Federal Contracting Databases Prone To ErrorsFederal Contracting Databases Prone To Errors
The GSA will award a contract in October to re-architect databases rife with inaccuracies, duplications, and poor system capabilities.
Important databases that the government uses to find, register, and analyze federal contractors have long suffered from inaccuracies, duplications, and poor system capabilities, but are finally about to get an overhaul.
The General Services Administration plans to award a fixed-price contract by the end of next month to re-architect eight separate federal acquisition databases that are currently managed by five different agencies and eight different contractors. Multiple contracts will later be awarded to improve and consolidate the underlying systems. According to federal CIO Vivek Kundra, the whole process should take between two and three years, assuming everything goes to plan.
According to the Government Accountability Office, the federal government spent more than $500 billion in 2008 alone on contracted products and services. Government employees use the acqusition systems to solicit requirements and review and evaluate vendors. Contractors use some of them to register as federal contractors and track what products and services the government is procuring and how to bid for these jobs. Citizens currently have limited access to these systems, but can use them to track some spending.
However, several of these systems have come under attack from internal and external watchdogs in the past several years as difficult to use, inaccessible, and full of untimely and inaccurate information. For example, in one database an important data field was left blank that made it impossible to identify contracts associated with major Department of Homeland Security projects, and, in another, only 31% of contracts had documented performance assessments.
These problems have led to a push in the last few years to overhaul the systems, beginning during the Bush administration with the development of plans in October 2007 for this consolidation into what's being called the Integrated Acquisition Environment. The Office of Management and Budget, through the Office of Federal Procurement Policy and the Office of E-Government and IT, will drive the initiative and GSA will oversee the contracts and ongoing operations.
The government has already consolidated help desk functions around the systems, but is now about to embark on a wholesale re-architecture of systems that amount to more than a million lines of code, so that sharing data between the systems is "not just copy and paste," federal CIO Vivek Kundra said during testimony to a Senate subcommittee on contracting oversight on Tuesday. Better technology can prevent agencies from submitting incomplete and in some cases, even incorrect data, he said.
However, despite the best laid plans for new policy and technology, concerns remain. "OMB needs to be in charge of setting the table, but if people don't pull up to the table and participate, these databases are not going to work," Sen. Claire McCaskill, D-Mo., cautioned during the hearing. "They're only as good as the data you put in them. If there's not a culture about the accurate input of data, this is an empty exercise."

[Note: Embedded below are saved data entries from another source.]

(** X23. [execute_strategy] returns only if the pools that the staged strategy
    gives up are registered and owned by the agent.  The registry then
    holds the pools it held, less those, and the pools that the staged
    strategy adds; and every pool to which the agent allocated or now
    allocates stake is in it. *)
Theorem execute_strategy_registry (env : Env) (unique_id : Z) (w w' : World.t)
    (self : Stakeholder.t) (staged : Strategy.t) :
  visits_its_members env ->
  dict_get unique_id (Simulation.agents (World.model w)) = Some self ->
  Stakeholder.new_strategy self = Some staged ->
  execute_strategy env unique_id w = (ok tt, w') ->
  let old_owned_pools := Strategy.owned_pools (Stakeholder.strategy self) in
  let new_owned_pools := Strategy.owned_pools staged in
  let closed := keys_minus old_owned_pools new_owned_pools in
  let opened := keys_minus new_owned_pools old_owned_pools in
  (forall x, In x closed ->
     exists pool, dict_get x (Simulation.pools (World.model w)) = Some pool
                  /\ Pool.owner pool = Stakeholder.unique_id self)
  /\ (forall x, In x (dict_keys (Simulation.pools (World.model w')))
                <-> (In x (dict_keys (Simulation.pools (World.model w))) /\ ~ In x closed)
                    \/ In x opened)
  /\ (forall x, In x (dict_keys (Strategy.stake_allocations (Stakeholder.strategy self)))
                \/ In x (dict_keys (Strategy.stake_allocations staged)) ->
                In x (dict_keys (Simulation.pools (World.model w')))).
Proof.
  intros Hvisits Hself Hstaged H old_owned_pools new_owned_pools closed opened.
  destruct (execute_strategy_effect env unique_id w w' self staged Hvisits Hself Hstaged H)
    as [_ [_ [_ [_ [Hclosed [Hregistry [_ Hallocated]]]]]]].
  split; [exact Hclosed|]. split; [exact Hregistry | exact Hallocated].
Qed.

At one point, McCaskill showed a convoluted diagram of the governance structure over the Integrated Acquisition Environment as evidence that it might be being managed by too many, or too few hands. "I can't tell who's in charge," she said. Overtaxed acquisition officers at dozens of agencies input data into these systems, and while OMB has a responsibility for their installation and use, it needs to rely on other agencies to make sure data is entered properly.
During the hearing, Kundra repeatedly said that plans for the Integrated Acquisition Environment have undergone a bit of an overhaul since the Obama administration took office, in that, in addition to goals of efficiency and accuracy, the administration sees these databases as another opportunity to increase government transparency by making much of the data available to the public.
However, some companies are concerned that by opening deeper data about contracts up to the public, companies expose trade secrets and intellectual property to the public and themselves to unsubstantiated allegations of wrongdoing, while inconsistent measurement of federal contractors could lead to unfair contract decisions, according to Trey Hodgkins, VP of national security and procurement policy at TechAmerica.
That said, Hodgkins freely admitted that the current system can't work, either. "The practical consequence of having outdated, incomplete, or inaccurate data is harm to the government from an unclear picture of bad actors in the contracting community and harm to good contractors whose performance goes unnoticed in evaluations for other work," he said. In fact, he applauded the government's goals of having more consistent data with uniform standards.